Stored dataset items
▬▬▬▬▬▬
(** * QuantumCryptoDemo (app.js): anomaly score, threat state and alert log

    A shallow embedding of the state-changing methods of the class
    [QuantumCryptoDemo] of [src/app.js] that make up the "threat state
    engine": [updateQBERChart], [triggerAnomaly], [resetMonitoring],
    [simulateEavesdropping], [startE91Protocol], [updateAIDisplay],
    [addSecurityAlert] and the helpers they call.

    JavaScript numbers are IEEE 754 binary64 values and are modelled by
    Rocq's primitive floats, which are the same format with the same
    rounding.  The host's sources of non-determinism ([Math.random], the
    wall clock) are oracles indexed by the number of reads so far.  An
    interval set up by [setInterval] is a closure stored under its handle,
    and each firing is an event of its own, so that clicks and ticks
    interleave as they do in the browser.

    Beside the engine, two methods that draw from [Math.random] are
    embedded: [generateRandomHex] of the secure-communication panel and
    [generateRSAKeys], with [updateRSADisplay], of the RSA tab.

    Left out: [loadAssets] (the network), the Shor panel, the modal and the
    timed animations of the RSA and secure-communication panels, none of
    which touches the attack flag, the score or the alert log. *)

From Stdlib Require Import ZArith List String Ascii Bool Lia Floats DecimalString.
From Equations Require Import Equations.
Import ListNotations.

Set Warnings "-inexact-float".
Local Open Scope string_scope.

(* ===================================================================== *)
(** ** JavaScript numbers *)
(* ===================================================================== *)

Module JS.

Definition Number := float.

Definition is_neg_zero (x : Number) : bool :=
  match classify x with NZero => true | _ => false end.

Definition is_pos_zero (x : Number) : bool :=
  match classify x with PZero => true | _ => false end.

(** [Math.min(...coerced)]: the loop of ECMA-262 21.3.2.25, started with
    [lowest = +Infinity]. *)
Fixpoint min_loop (lowest : Number) (coerced : list Number) : Number :=
  match coerced with
  | [] => lowest
  | number :: rest =>
      if is_nan number then nan
      else
        let lowest :=
          if is_neg_zero number && is_pos_zero lowest then neg_zero else lowest in
        let lowest := if (number <? lowest)%float then number else lowest in
        min_loop lowest rest
  end.

Definition Math_min (coerced : list Number) : Number := min_loop infinity coerced.

(** [Math.max(...coerced)]: ECMA-262 21.3.2.24, started with
    [highest = -Infinity]. *)
Fixpoint max_loop (highest : Number) (coerced : list Number) : Number :=
  match coerced with
  | [] => highest
  | number :: rest =>
      if is_nan number then nan
      else
        let highest :=
          if is_pos_zero number && is_neg_zero highest then zero else highest in
        let highest := if (highest <? number)%float then number else highest in
        max_loop highest rest
  end.

Definition Math_max (coerced : list Number) : Number := max_loop neg_infinity coerced.

(** Decimal digits of a non-negative integer, ["0"] for zero. *)
Definition digits_of (n : Z) : string :=
  NilZero.string_of_uint (N.to_uint (Z.to_N n)).

Fixpoint zeros (k : nat) : string :=
  match k with
  | O => ""
  | S k' => String "0" (zeros k')
  end.

(** The integer [n] for which [n / 10^f - m * 2^e] is closest to zero, the
    larger one when two are equally close (step 11.a of [toFixed]). *)
Definition nearest_scaled (m : positive) (e : Z) (f : nat) : Z :=
  let num := (Zpos m * 10 ^ Z.of_nat f)%Z in
  match e with
  | Zneg p => ((2 * num + 2 ^ Zpos p) / 2 ^ (Zpos p + 1))%Z
  | _ => (num * 2 ^ e)%Z
  end.

(** Steps 11.b and 11.c of [toFixed]: the digits of [n] with a decimal
    point before the last [f] of them, padded with zeros on the left. *)
Definition fixed_digits (n : Z) (f : nat) : string :=
  let m := digits_of n in
  match f with
  | O => m
  | S _ =>
      let k := String.length m in
      let m := if Nat.leb k f then zeros (f + 1 - k) ++ m else m in
      let k := String.length m in
      substring 0 (k - f) m ++ "." ++ substring (k - f) f m
  end.

Section Host.

(** [Number::toString] of the host, used by [toFixed] only for magnitudes
    of at least 10^21 and by string concatenation of a number that is not a
    small integer. *)
Variable Number_toString : Number -> string.

(** [Number.prototype.toFixed(f)] for [0 <= f <= 100], ECMA-262 21.1.3.3. *)
Definition toFixed (x : Number) (f : nat) : string :=
  match Prim2SF x with
  | S754_nan => "NaN"
  | S754_infinity false => "Infinity"
  | S754_infinity true => "-Infinity"
  | S754_zero _ => fixed_digits 0 f
  | S754_finite s m e =>
      let sign := if s then "-" else "" in
      if (1e21 <=? abs x)%float then sign ++ Number_toString (abs x)
      else sign ++ fixed_digits (nearest_scaled m e f) f
  end.

(** The mathematical floor of a finite number, as an integer. *)
Definition floorZ (x : Number) : option Z :=
  match Prim2SF x with
  | S754_zero _ => Some 0%Z
  | S754_finite s m e =>
      let q :=
        match e with
        | Zneg p => if s then (- ((Zpos m + 2 ^ Zpos p - 1) / 2 ^ Zpos p))%Z
                    else (Zpos m / 2 ^ Zpos p)%Z
        | _ => if s then (- (Zpos m * 2 ^ e))%Z else (Zpos m * 2 ^ e)%Z
        end in
      Some q
  | _ => None
  end.

(** The string that [Math.floor(x)] contributes when it is appended to a
    string: decimal digits for an integer below 10^21 in magnitude. *)
Definition floor_to_string (x : Number) : string :=
  match floorZ x with
  | Some n =>
      if (Z.abs n <? 10 ^ 21)%Z then
        (if (n <? 0)%Z then "-" ++ digits_of (Z.abs n) else digits_of n)
      else Number_toString x
  | None => Number_toString x
  end.

End Host.

End JS.

Import JS.

(* ===================================================================== *)
(** ** Data model *)
(* ===================================================================== *)

(** One entry of [this.data.e91_protocol]: [normal_operation] or
    [under_attack]. *)
Record Profile := {
  num_pairs : Z;
  matching_pairs : Z;
  shared_key_length : nat;
  qber : Number;
  eavesdrop_detected : bool;
  threat_level : string
}.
▬▬▬▬▬▬
— TASK GOAL —
Give the entries again, every one of them exactly.

— REPLY TO THE EXERCISE —
(** * QuantumCryptoDemo (app.js): anomaly score, threat state and alert log

    A shallow embedding of the state-changing methods of the class
    [QuantumCryptoDemo] of [src/app.js] that make up the "threat state
    engine": [updateQBERChart], [triggerAnomaly], [resetMonitoring],
    [simulateEavesdropping], [startE91Protocol], [updateAIDisplay],
    [addSecurityAlert] and the helpers they call.

    JavaScript numbers are IEEE 754 binary64 values and are modelled by
    Rocq's primitive floats, which are the same format with the same
    rounding.  The host's sources of non-determinism ([Math.random], the
    wall clock) are oracles indexed by the number of reads so far.  An
    interval set up by [setInterval] is a closure stored under its handle,
    and each firing is an event of its own, so that clicks and ticks
    interleave as they do in the browser.

    Beside the engine, two methods that draw from [Math.random] are
    embedded: [generateRandomHex] of the secure-communication panel and
    [generateRSAKeys], with [updateRSADisplay], of the RSA tab.

    Left out: [loadAssets] (the network), the Shor panel, the modal and the
    timed animations of the RSA and secure-communication panels, none of
    which touches the attack flag, the score or the alert log. *)

From Stdlib Require Import ZArith List String Ascii Bool Lia Floats DecimalString.
From Equations Require Import Equations.
Import ListNotations.

Set Warnings "-inexact-float".
Local Open Scope string_scope.

(* ===================================================================== *)
(** ** JavaScript numbers *)
(* ===================================================================== *)

Module JS.

Definition Number := float.

Definition is_neg_zero (x : Number) : bool :=
  match classify x with NZero => true | _ => false end.

Definition is_pos_zero (x : Number) : bool :=
  match classify x with PZero => true | _ => false end.

(** [Math.min(...coerced)]: the loop of ECMA-262 21.3.2.25, started with
    [lowest = +Infinity]. *)
Fixpoint min_loop (lowest : Number) (coerced : list Number) : Number :=
  match coerced with
  | [] => lowest
  | number :: rest =>
      if is_nan number then nan
      else
        let lowest :=
          if is_neg_zero number && is_pos_zero lowest then neg_zero else lowest in
        let lowest := if (number <? lowest)%float then number else lowest in
        min_loop lowest rest
  end.

Definition Math_min (coerced : list Number) : Number := min_loop infinity coerced.

(** [Math.max(...coerced)]: ECMA-262 21.3.2.24, started with
    [highest = -Infinity]. *)
Fixpoint max_loop (highest : Number) (coerced : list Number) : Number :=
  match coerced with
  | [] => highest
  | number :: rest =>
      if is_nan number then nan
      else
        let highest :=
          if is_pos_zero number && is_neg_zero highest then zero else highest in
        let highest := if (highest <? number)%float then number else highest in
        max_loop highest rest
  end.

Definition Math_max (coerced : list Number) : Number := max_loop neg_infinity coerced.

(** Decimal digits of a non-negative integer, ["0"] for zero. *)
Definition digits_of (n : Z) : string :=
  NilZero.string_of_uint (N.to_uint (Z.to_N n)).

Fixpoint zeros (k : nat) : string :=
  match k with
  | O => ""
  | S k' => String "0" (zeros k')
  end.

(** The integer [n] for which [n / 10^f - m * 2^e] is closest to zero, the
    larger one when two are equally close (step 11.a of [toFixed]). *)
Definition nearest_scaled (m : positive) (e : Z) (f : nat) : Z :=
  let num := (Zpos m * 10 ^ Z.of_nat f)%Z in
  match e with
  | Zneg p => ((2 * num + 2 ^ Zpos p) / 2 ^ (Zpos p + 1))%Z
  | _ => (num * 2 ^ e)%Z
  end.

(** Steps 11.b and 11.c of [toFixed]: the digits of [n] with a decimal
    point before the last [f] of them, padded with zeros on the left. *)
Definition fixed_digits (n : Z) (f : nat) : string :=
  let m := digits_of n in
  match f with
  | O => m
  | S _ =>
      let k := String.length m in
      let m := if Nat.leb k f then zeros (f + 1 - k) ++ m else m in
      let k := String.length m in
      substring 0 (k - f) m ++ "." ++ substring (k - f) f m
  end.

Section Host.

(** [Number::toString] of the host, used by [toFixed] only for magnitudes
    of at least 10^21 and by string concatenation of a number that is not a
    small integer. *)
Variable Number_toString : Number -> string.

(** [Number.prototype.toFixed(f)] for [0 <= f <= 100], ECMA-262 21.1.3.3. *)
Definition toFixed (x : Number) (f : nat) : string :=
  match Prim2SF x with
  | S754_nan => "NaN"
  | S754_infinity false => "Infinity"
  | S754_infinity true => "-Infinity"
  | S754_zero _ => fixed_digits 0 f
  | S754_finite s m e =>
      let sign := if s then "-" else "" in
      if (1e21 <=? abs x)%float then sign ++ Number_toString (abs x)
      else sign ++ fixed_digits (nearest_scaled m e f) f
  end.

(** The mathematical floor of a finite number, as an integer. *)
Definition floorZ (x : Number) : option Z :=
  match Prim2SF x with
  | S754_zero _ => Some 0%Z
  | S754_finite s m e =>
      let q :=
        match e with
        | Zneg p => if s then (- ((Zpos m + 2 ^ Zpos p - 1) / 2 ^ Zpos p))%Z
                    else (Zpos m / 2 ^ Zpos p)%Z
        | _ => if s then (- (Zpos m * 2 ^ e))%Z else (Zpos m * 2 ^ e)%Z
        end in
      Some q
  | _ => None
  end.

(** The string that [Math.floor(x)] contributes when it is appended to a
    string: decimal digits for an integer below 10^21 in magnitude. *)
Definition floor_to_string (x : Number) : string :=
  match floorZ x with
  | Some n =>
      if (Z.abs n <? 10 ^ 21)%Z then
        (if (n <? 0)%Z then "-" ++ digits_of (Z.abs n) else digits_of n)
      else Number_toString x
  | None => Number_toString x
  end.

End Host.

End JS.

Import JS.

(* ===================================================================== *)
(** ** Data model *)
(* ===================================================================== *)

(** One entry of [this.data.e91_protocol]: [normal_operation] or
    [under_attack]. *)
Record Profile := {
  num_pairs : Z;
  matching_pairs : Z;
  shared_key_length : nat;
  qber : Number;
  eavesdrop_detected : bool;
  threat_level : string
}.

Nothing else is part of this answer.